◆ **EXERCISE OBJECTIVE**
Of the lines listed below, return exactly those that run from the line containing "m) b (irqs m)" through the line containing "[LoadCallback] answers is", both included.

=== Section Start ===

(* ===== verification/SleepSpec.v ===== *)
(** * The wait mode and the clocks

    [pmc_sleep] of Sleep.v over the clock tree of ClockSpec.v: the way into the
    wait mode and back is safe at every step and ends where it began; and the
    configuration in which there is no way back. *)

From S2P Require Import Prelude Prog Pmc Clock ClockSpec Sleep.

(** The processor: the clock tree, [b_is_sleep_clock_used], and whether
    interrupts are enabled. *)
Record machine := Machine { clocks : clk; clock_used : bool; irqs : bool }.

Definition with_clocks (s : clk) (m : machine) : machine := Machine s (clock_used m) (irqs m).

(** What the chip asks for on entering the wait mode: the core on the RC
    oscillator, the PLL off; and an interrupt must be able to end it. *)
Record may_wait (m : machine) : Prop := {
  on_main : css (clocks m) = PMC_MCKR_CSS_MAIN_CLK;
  on_rc : has_bits (mor (clocks m)) CKGR_MOR_MOSCSEL = false;
  rc_on : has_bits (mor (clocks m)) CKGR_MOR_MOSCRCEN = true;
  pll_off : has_bits (pllar (clocks m)) CKGR_PLLAR_MULA_Msk = false;
  wakes : irqs m = true
}.

Section machine.
Context {callback : Type} (k : nat).

(** The callback waits for the full rate, and may not be interrupted. *)
Definition machine_req (e : op (cpu callback)) (m : machine) : Prop :=
  match e : cpuop callback with
  | CHw e => req (clk_env k) e (clocks m)
  | WFE => may_wait m
  | Callback _ => mck_hz (clocks m) = sysclk_get_cpu_hz /\ clock_used m = false /\ irqs m = false
  | _ => True
  end.

Definition machine_step (e : op (cpu callback)) (m : machine)
    : ans (cpu callback) e -> machine -> Prop :=
  match e as e return cpu_ans e -> machine -> Prop with
  | CHw e => fun x m' =>
    step (clk_env k) e (clocks m) x (clocks m') /\ m' = with_clocks (clocks m') m
  | CpuIrq b => fun _ m' => m' = Machine (clocks m) (clock_used m) b
  | StoreClockUsed b => fun _ m' => m' = Machine (clocks m) b (irqs m)
  | LoadClockUsed => fun b m' => b = clock_used m /\ m' = m
  | _ => fun _ m' => m' = m
  end.

(** An interrupt handler may register any callback while the core waits: what
    [LoadCallback] answers is not restricted. *)
Definition machine_env : env (cpu callback) machine := {| req := machine_req; step := machine_step |}.

(** A step of the driver on the clock tree. *)
Lemma wp_on_cpu {A B} (p : prog hw A) (kont : A -> prog (cpu callback) B) Q m :
  wp (clk_env k) p (fun o s =>
    match o with
    | Done a => wp machine_env (kont a) Q (with_clocks s m)
    | Stop h => Q (Stop h) (with_clocks s m)
    end) (clocks m) ->
  wp machine_env (bind (on_cpu p) kont) Q m.
Proof.
  intros Hp. apply wp_bind. unfold on_cpu.
  apply (wp_embed (F := cpu callback) (clk_env k) machine_env CHw (fun e x => x) clocks with_clocks);
    try done.
  by intros [].
Qed.


Lemma wp_call {B} (e : cpuop callback) (kont : cpu_ans e -> prog (cpu callback) B) Q m :
  machine_req e m -> (forall x m', machine_step e m x m' -> wp machine_env (kont x) Q m') ->
  wp machine_env (bind (ccall e) kont) Q m.
Proof. by split. Qed.

Lemma wp_nops {B} n (kont : unit -> prog (cpu callback) B) Q m :
  wp machine_env (kont tt) Q m -> wp machine_env (bind (nops n) kont) Q m.
Proof.
  intros HQ. induction n as [|n IH]; cbn [nops]; [done|]. split; [done|]. by intros [] m' ->.
Qed.
End machine.

(** ** Into the wait mode *)

(** On the RC oscillator, without wait states, everything else off; [xt] is
    whether the crystal runs on, [l] what the status last said of the PLL. *)
Definition waiting (xt l : bool) (n : nat) : clk :=
  Clk (Z.lor 0x3E08 (if xt then CKGR_MOR_MOSCXTEN else 0)) CKGR_PLLAR_ONE PMC_MCKR_CSS_MAIN_CLK 0 0
    xt l n.

Definition running_settings (rc : bool) : clock_settings :=
  ClockSettings (mor (running rc 0)) (pllar (running rc 0)) 0 (mckr (running rc 0))
    (fws0 (running rc 0)) (fws1 (running rc 0)).

Section wait.
Context (k fuel : nat).
Hypothesis Hf : (k < fuel)%nat.

(** Symbolic execution of the register accesses. *)
Ltac flat := repeat match goal with |- wp _ (bind (bind _ _) _) _ _ => step_in end; cbn [bind].
Ltac reg_wr := flat; apply wp_wr; [is_safe|]; norm_clk.
Ltac reg_modify := flat; eapply wp_modify; [reflexivity|is_safe|]; norm_clk.
Ltac reg_rd := flat; eapply wp_rd; [reflexivity|].
Ltac sr_wait := flat; unfold wait_sr at 1; apply wp_wait; [simpl; lia|done|].
Ltac closed_bits :=
  repeat match goal with
  | |- context [has_bits ?a ?b] =>
    let v := eval vm_compute in (has_bits a b) in
    match v with true => idtac | false => idtac end; change (has_bits a b) with v
  end; closed_tests; cbn [negb]; cbv iota.

Lemma save_settings rc disable n : (n <= k)%nat ->
  wp (clk_env k) (pmc_save_clock_settings fuel disable) (fun o s =>
    o = Done (running_settings rc) /\ exists l n', (n' <= k)%nat /\ s = waiting (negb disable) l n')
    (running rc n).
Proof.
  intros Hn. unfold pmc_save_clock_settings. do 6 reg_rd.
  destruct rc; reg_wr; closed_bits; reg_wr; sr_wait; settle x1 l1 n1; flat; closed_bits; flat;
    unfold pmc_disable_pllack at 1; reg_wr; unfold pmc_disable_upll_clock, clear_bits at 1;
    reg_modify; sr_wait; settle x2 l2 n2; reg_modify; sr_wait; settle x3 l3 n3; do 2 reg_wr;
    destruct disable; try reg_modify; (split; [done|]); by eexists l3, _; split; [|reflexivity].
Qed.

Lemma restore_settings rc xt l n : (n <= k)%nat ->
  wp (clk_env k) (pmc_restore_clock_setting fuel (running_settings rc)) (fun o s =>
    o = Done tt /\ exists n', (n' <= k)%nat /\ s = running false n') (waiting xt l n).
Proof.
  intros Hn. unfold pmc_restore_clock_setting, restore_mainck.
  assert (Z.land (osc_setting (running_settings rc)) CKGR_MOR_MOSCXTBY = 0) as -> by by destruct rc.
  assert (Z.land (osc_setting (running_settings rc)) CKGR_MOR_MOSCXTEN = 1) as -> by by destruct rc.
  cbn [running_settings pll0_setting pll1_setting mck_setting fmr_setting fmr_setting1].
  change (mckr (running rc 0)) with PMC_MCKR_CSS_PLLA_CLK. change (pllar (running rc 0)) with 0x20063F01.
  change (fws0 (running rc 0)) with (EEFC_FMR_FWS 4). change (fws1 (running rc 0)) with (EEFC_FMR_FWS 4).
  closed_bits. reg_rd. step_in.
  apply (wp_seq _ _ _ (fun o s => o = Done tt /\ exists l n, (n <= k)%nat /\
    s = Clk 0x3E09 CKGR_PLLAR_ONE PMC_MCKR_CSS_MAIN_CLK 0 0 true l n)).
  { destruct xt; closed_bits; [by split; [|eauto]|]. reg_modify.
    eapply (peq_wp _ _ _ _ _ (symmetry (bind_ret_r _))). sr_wait. settle x l1 n1. split; eauto. }
  clear l n Hn. intros o s (-> & l & n & Hn & ->). cbn [andthen].
  reg_rd. closed_bits. unfold set_bits at 1. reg_modify. sr_wait. settle x1 l1 n1.
  unfold without_fastrc at 1. reg_modify. reg_wr. flat. closed_bits. sr_wait. settle x2 l2 n2.
  reg_rd. reg_wr. sr_wait. settle x3 l3 n3. do 3 reg_wr. sr_wait. settle x4 l4 n4.
  change (Z.lor 0 PMC_SR_LOCKA) with PMC_SR_LOCKA.
  eapply (peq_wp _ _ _ _ _ (symmetry (bind_ret_r _))). sr_wait. settle x5 l5 n5.
  split; [done|]. exists n5. split; [lia|done].
Qed.

(** A register outside the clock tree. *)
Lemma wp_beside {B} a f (kont : unit -> prog hw B) Q s :
  a = PMC_FSMR \/ a = SCB_SCR -> safe s -> wp (clk_env k) (kont tt) Q s ->
  wp (clk_env k) (bind (modify a f) kont) Q s.
Proof.
  intros Ha Hs HQ. assert (forall v, write k a v s = s) as Hw by (by destruct Ha as [-> | ->]).
  assert (a <> PMC_SR) as Hsr by (by destruct Ha as [-> | ->]).
  unfold modify. flat. split; [done|]. intros v s' Hv. simpl in Hv.
  rewrite (proj2 (Z.eqb_neq _ _) Hsr) in Hv. destruct Hv as [_ ->].
  split; [by simpl; rewrite Hw|]. intros [] s' ->. by rewrite Hw.
Qed.

Lemma waiting_safe xt l n : safe (waiting xt l n).
Proof. destruct xt, l; is_safe. Qed.

Context {callback : Type}.

(** The wait itself: the core stops only where it may, and nothing changes. *)
Lemma waitmode_waits {B} xt l n (kont : unit -> prog (cpu callback) B) Q u :
  wp (machine_env k) (kont tt) Q (Machine (waiting xt l n) u true) ->
  wp (machine_env k) (bind (pmc_enable_waitmode fuel) kont) Q (Machine (waiting xt l n) u true).
Proof.
  intros HQ. destruct fuel as [|fuel']; [lia|]. pose proof (waiting_safe xt l n) as Hs.
  unfold pmc_enable_waitmode. flat. apply wp_on_cpu. eapply (peq_wp _ _ _ _ _ (symmetry (bind_ret_r _))).
  apply wp_beside; [auto|done|]. cbn [wp].
  flat. apply wp_on_cpu. eapply (peq_wp _ _ _ _ _ (symmetry (bind_ret_r _))).
  apply wp_beside; [auto|done|]. cbn [wp].
  flat. apply wp_call; [done|]. intros [] m ->.
  flat. apply wp_call; [by constructor; destruct xt, l|]. intros [] m ->.
  flat. apply wp_nops. apply wp_on_cpu. cbn [iter]. unfold wait_round at 1. flat.
  eapply wp_rd; [reflexivity|]. cbn [bind with_clocks clocks].
  assert (has_bits (mor (waiting xt l n)) CKGR_MOR_MOSCRCEN = true) as -> by by destruct xt.
  exact HQ.
Qed.

Lemma sleep_wait_back rc n u i disable : (n <= k)%nat ->
  wp (machine_env (callback := callback) k) (sleep_wait fuel disable)
    (fun o m => o = Done tt /\ exists n', (n' <= k)%nat /\ m = Machine (running false n') false true)
    (Machine (running rc n) u i).
Proof.
  intros Hn. unfold sleep_wait. apply wp_call; [done|]. intros [] m ->.
  apply wp_call; [done|]. intros [] m ->. apply wp_on_cpu.
  eapply wp_mono; [by apply save_settings|]. intros o s (-> & l & n1 & Hn1 & ->).
  apply wp_call; [done|]. intros [] m ->. apply waitmode_waits.
  apply wp_call; [done|]. intros [] m ->. apply wp_on_cpu.
  eapply wp_mono; [by apply restore_settings|]. intros o s (-> & n2 & Hn2 & ->).
  apply wp_call; [done|]. intros [] m ->. apply wp_call; [done|]. intros f m ->.
  eapply (wp_seq _ _ _ (fun o m => o = Done tt /\ m = Machine (running false n2) false false)).
  - destruct f as [f|]; [|done]. apply wp_call; [by repeat split|]. intros [] m ->.
    split; [done|]. by intros [] m ->.
  - intros o m [-> ->]. split; [done|]. intros [] m ->. split; [done|]. by exists n2.
Qed.
End wait.

Section properties.
Context {callback : Type}.

(** C15: The wait mode is entered and left safely.  From the clocks as the
    start-up leaves them (or a wait mode before), however long the
    oscillators, the PLL and the switches take: at every moment the core is
    clocked within the limits of the chip and of the flash wait states and
    from a source that is stable; the core stops only on the RC oscillator,
    with the PLL off and interrupts enabled; a callback registered meanwhile
    is called with the full rate restored, the flag cleared and interrupts
    off; and [pmc_sleep] returns, at the rate it was called at, with the
    registers it found, except that the RC oscillator is off. *)
Theorem wait_mode_keeps_clocks k fuel mode rc n u i :
  (k < fuel)%nat -> (n <= k)%nat -> mode = SAM_PM_SMODE_WAIT_FAST \/ mode = SAM_PM_SMODE_WAIT ->
  wp (machine_env (callback := callback) k) (pmc_sleep fuel mode)
    (fun o m => o = Done tt /\ clock_used m = false /\ irqs m = true /\
      exists n', (n' <= k)%nat /\ clocks m = running false n')
    (Machine (running rc n) u i).
Proof.
  intros Hf Hn Hmode. eapply (wp_mono _ _ (fun o m => o = Done tt /\ exists n', (n' <= k)%nat /\
    m = Machine (running false n') false true)).
  - destruct Hmode as [-> | ->]; unfold pmc_sleep; closed_tests; cbn [orb]; cbv iota;
      by apply sleep_wait_back.
  - intros o m (-> & n' & Hn' & ->). repeat split; eauto.
Qed.
End properties.

(** With no PLL in use, [pll_sr] is zero and the last loop of
    [pmc_restore_clock_setting] tests nothing. *)
Lemma no_bits_wait fuel : returns (fun _ => False) (iter fuel (wait_round PMC_SR 0) tt).
Proof.
  apply (returns_iter (fun _ => True)); [|done]. intros [] _ v. cbn. unfold has_bits.
  rewrite Z.land_0_r. exact I.
Qed.

(** With no PLL in use there is no way back from the wait mode.  If
    neither PLLA nor the USB PLL is on when it is entered (a firmware that
    runs on the crystal), [pmc_restore_clock_setting] never returns: its last
    loop waits for a status bit out of none. *)
Theorem no_pll_never_wakes fuel s :
  has_bits (pll0_setting s) CKGR_PLLAR_MULA_Msk = false ->
  has_bits (pll1_setting s) CKGR_UCKR_UPLLEN = false ->
  returns (fun _ => False) (pmc_restore_clock_setting fuel s).
Proof.
  intros H0 H1. unfold pmc_restore_clock_setting. rewrite H0, H1. cbn [bind].
  do 9 (eapply returns_bind; [apply returns_any|intros ? _]). apply no_bits_wait.
Qed.

Lemma wait_mode_keeps_clocks_witness :
  ((0 < 1)%nat /\ (0 <= 0)%nat) /\
  wp (machine_env (callback := unit) 0) (pmc_sleep 1 SAM_PM_SMODE_WAIT)
    (fun o m => o = Done tt /\ clock_used m = false /\ irqs m = true /\
      exists n', (n' <= 0)%nat /\ clocks m = running false n')
    (Machine (running true 0) false true).
Proof. split; [lia|]. apply wait_mode_keeps_clocks; [lia|lia|by right]. Defined.

(** The crystal as the source of the master clock, no PLL. *)
Lemma no_pll_never_wakes_witness :
  returns (fun _ => False)
    (pmc_restore_clock_setting 100
       (ClockSettings 0x01003E09 CKGR_PLLAR_ONE 0 PMC_MCKR_CSS_MAIN_CLK 0x400 0x400)).
Proof. by apply no_pll_never_wakes. Defined.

=== Section End ===

◆ **EXERCISE RESPONSE**
  | StoreClockUsed b => fun _ m' => m' = Machine (clocks m) b (irqs m)
  | LoadClockUsed => fun b m' => b = clock_used m /\ m' = m
  | _ => fun _ m' => m' = m
  end.

(** An interrupt handler may register any callback while the core waits: what
    [LoadCallback] answers is not restricted. *)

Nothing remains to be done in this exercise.